The capability to access other computers is not something new to the Web; it's been around for a long time. This access has always been achieved with a UNIX program called Telnet, which doesn't stand for anything in particular. Telnet allowed people to try to log into a remote machine, much the same way some people access their Internet providers. The Web allows for support of accessing remote machines through a Telnet link to a remote computer.
Usually, people trying to get on a secure system are the people for whom you want to provide a Telnet link. People who provide access to a private, Internet-accessible BBS will most likely want to put in a Telnet link. Also, companies that offer a BBS for customer support may want to make use of link to a Telnet site. Generally speaking, for most home pages, you have little or no reason to include a link to a remote site.

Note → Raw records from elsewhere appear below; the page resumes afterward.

Lemma skip_space_split s : exists ws, s = ws ++ skip_space s /\ all_space ws = true.
Proof.
  induction s as [|c s (ws & Hs & Hws)]; [by exists ""|]. simpl. destruct (is_space c) eqn:E; [|by exists ""].
  exists (String c ws). simpl. by rewrite E, Hws, <- Hs.
Qed.

Lemma rev_string_app_spec s acc : rev_string_app s acc = rev_string s ++ acc.
Proof.
  unfold rev_string. revert acc. induction s as [|c s IH]; intros acc; [done|]. cbn [rev_string_app].
  rewrite IH, (IH (String c "")). by rewrite append_assoc.
Qed.

Lemma rev_string_cons c s : rev_string (String c s) = rev_string s ++ String c "".
Proof. unfold rev_string. cbn [rev_string_app]. apply rev_string_app_spec. Qed.

Lemma rev_string_append s t : rev_string (s ++ t) = rev_string t ++ rev_string s.
Proof.
  induction s as [|c s IH]; [by rewrite append_nil_r|]. cbn [String.append]. by rewrite !rev_string_cons, IH, append_assoc.
Qed.

Lemma rev_string_involutive s : rev_string (rev_string s) = s.
Proof. induction s as [|c s IH]; [done|]. by rewrite rev_string_cons, rev_string_append, IH. Qed.

Lemma length_rev_string s : String.length (rev_string s) = String.length s.
Proof. induction s as [|c s IH]; [done|]. rewrite rev_string_cons, length_app_str, IH. simpl. lia. Qed.

Lemma all_space_app s t : all_space (s ++ t) = all_space s && all_space t.
Proof. induction s as [|c s IH]; simpl; [done|]. by rewrite IH, andb_assoc. Qed.

Lemma all_space_rev s : all_space (rev_string s) = all_space s.
Proof. induction s as [|c s IH]; [done|]. rewrite rev_string_cons, all_space_app, IH. simpl. by rewrite andb_true_r, andb_comm. Qed.

Lemma is_space_cases c : is_space c = true -> c = "009"%char \/ c = "010"%char \/ c = "013"%char \/ c = " "%char.
Proof. destruct c as [[] [] [] [] [] [] [] []]; try (intros H; discriminate H); auto. Qed.
(* ===== verification/JsonRegistry.v ===== *)
(** * The registry with its JSON Schema parser

    What the registry relies on of the parser behind the type JSON, and what
    follows for registrations and lookups: they see a schema's document, not how
    its text is formatted. *)
From S2P Require Import Prelude GoStrings GoFloat GoJson JsonValue JsonText StorageTypes MemState StorageIface RegistryRefs ProgLogic Rules JsonParser RegistryConfig RegistryMeta RegistrySchemas RegistryOps Compat.
From Stdlib Require Import Ascii String.

Local Open Scope string_scope.

(** ** Programs that agree *)

Section agree.

(** The two programs make the same calls and end in results that [R] relates. *)
Definition agree_at {St} `{Storage St} {A B} (R : A -> B -> Prop) (p : prog A) (q : prog B) ρ (s : St) : Prop :=
  R (fst (run p ρ s)) (fst (run q ρ s)) /\ snd (run p ρ s) = snd (run q ρ s) /\ used p ρ s = used q ρ s.

Definition agree {A B} (R : A -> B -> Prop) (p : prog A) (q : prog B) : Prop :=
  forall St (HS : Storage St) ρ (s : St), agree_at R p q ρ s.

Lemma used_bind {St A B} `{Storage St} (p : prog A) (f : A -> prog B) : forall ρ s,
  used (bind p f) ρ s =
  (used p ρ s + used (f (fst (run p ρ s))) (fun i => ρ (used p ρ s + i)%nat) (snd (run p ρ s)))%nat.
Proof.
  induction p as [a|C c k IH|k IH]; intros ρ s; simpl; [done| |].
  - destruct (handle _ c s) as [b s']. by rewrite IH.
  - by rewrite IH.
Qed.

Lemma agree_ret {A B} (R : A -> B -> Prop) a b : R a b -> agree R (Ret a) (Ret b).
Proof. by intros ? St HS ρ s. Qed.

Lemma agree_refl {A} (p : prog A) : agree eq p p.
Proof. by intros St HS ρ s. Qed.

(** The first programs at one state, what comes after at every one. *)
Lemma agree_bind_at {St} {HS : Storage St} {A A' B B'} (R : A -> A' -> Prop) (S : B -> B' -> Prop) p p'
    (f : A -> prog B) (f' : A' -> prog B') ρ (s : St) :
  agree_at R p p' ρ s -> (forall a a', R a a' -> agree S (f a) (f' a')) -> agree_at S (bind p f) (bind p' f') ρ s.
Proof.
  intros (HR & Hs & Hu) Hf. unfold agree_at. rewrite !used_bind, !run_bind, <- Hs, <- Hu.
  destruct (run p ρ s) as [a s1], (run p' ρ s) as [a' s1']. simpl in *. subst s1'.
  destruct (Hf a a' HR St HS (fun i => ρ (used p ρ s + i)%nat) s1) as (? & ? & ->). auto.
Qed.

Lemma agree_bind {A A' B B'} (R : A -> A' -> Prop) (S : B -> B' -> Prop) p p' (f : A -> prog B) (f' : A' -> prog B') :
  agree R p p' -> (forall a a', R a a' -> agree S (f a) (f' a')) -> agree S (bind p f) (bind p' f').
Proof. intros Hp Hf St HS ρ s. eapply agree_bind_at; [apply Hp|exact Hf]. Qed.

Lemma agree_bind_eq {A B} (p : prog A) (f g : A -> prog B) R :
  (forall a, agree R (f a) (g a)) -> agree R (bind p f) (bind p g).
Proof. intros Hf. apply (agree_bind eq); [apply agree_refl|]. by intros a ? <-. Qed.

Lemma agree_bind_fuel_at {St} {HS : Storage St} {A B} (R : A -> A -> Prop) (p p' : prog (option A))
    (f f' : A -> prog (option B)) ρ (s : St) :
  agree_at (option_Forall2 R) p p' ρ s -> (forall a a', R a a' -> agree eq (f a) (f' a')) ->
  agree_at eq (bind_fuel p f) (bind_fuel p' f') ρ s.
Proof. intros Hp Hf. eapply agree_bind_at; [exact Hp|]. intros ? ? []; [by apply Hf|by apply agree_ret]. Qed.

(** A first program the two have in common: what it returns is known. *)
Lemma agree_after {St} {HS : Storage St} {A B B'} (S : B -> B' -> Prop) (p : prog A) (f : A -> prog B) (f' : A -> prog B') ρ (s : St) :
  agree S (f (fst (run p ρ s))) (f' (fst (run p ρ s))) -> agree_at S (bind p f) (bind p f') ρ s.
Proof.
  intros Hf. apply (agree_bind_at (fun a a' => a = fst (run p ρ s) /\ a' = fst (run p ρ s))); [done|]. by intros ? ? [-> ->].
Qed.

Lemma agree_run {St A} {HS : Storage St} (p q : prog A) ρ s : agree_at eq p q ρ s -> run p ρ s = run q ρ s.
Proof. intros (H1 & H2 & _). destruct (run p ρ s), (run q ρ s). simpl in *. by subst. Qed.
End agree.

As you might have guessed, creating a Telnet link to a remote site requires modifying the anchor reference element. You change the http: to telnet:. You also need to change the URL part of the anchor reference to hostname. Hypertext links that refer to Telnet sites look the same as other links. A typical Telnet link takes the following form:
Click <A HREF="wais://wais.mysite.com">here</A> to access our BBS.
NOTE: Web browsers do not support Telnet activity natively. They typically depend on an external application to talk correctly to the remote machine. If you put in a link to Telnet to another site, be sure to also include some reference to a Telnet client.
NOTE: There are a few operating systems that have built-in Telnet capability. Among the OSs that have this are Windows 95, Windows NT, and UNIX.
Even though Telnet is a rather simple Net resource, it also has some problems. Among the many problems are issues of how to display the remote session and how to interpret keypresses. As simple as these problems may appear, they're hard to implement in a Web browser. For these reasons, most Web browsers don't have support for Telnet. Rather, they leave it up to the individual to find a Telnet program and set it up (see Figure 8.17).
Most Web browsers don't support the Telnet links internally, so you need another program to access these links.
TIP: Some Web browsers allow something extra in the anchor reference. Simply add the username you want the person to log on as, followed by the @ symbol, before the site name. Instead of
Access my <A HREF="telnet://mysite.com/">system!</A>
you can have
Access my <A HREF="telnet://firstname.lastname@example.org/">system!</A>
On those browsers that support this, the Web browser pops up a little notice. This notice tells the user what login name should be used to access the system.
You may be wondering how well these hypertext links work with each other. The answer is "Very well." Even though the links are different, they all look and behave the same. This common behavior exists because of the anchor reference that all hyperlinks use. Some may need client programs not built into a Web browser, but that's not a big deal. This identical look and feel of various hypertext links allows home pages to have a consistent feel. Consistency in a home page is important because it allows people to intuitively know they're in your home page without looking at the current URL.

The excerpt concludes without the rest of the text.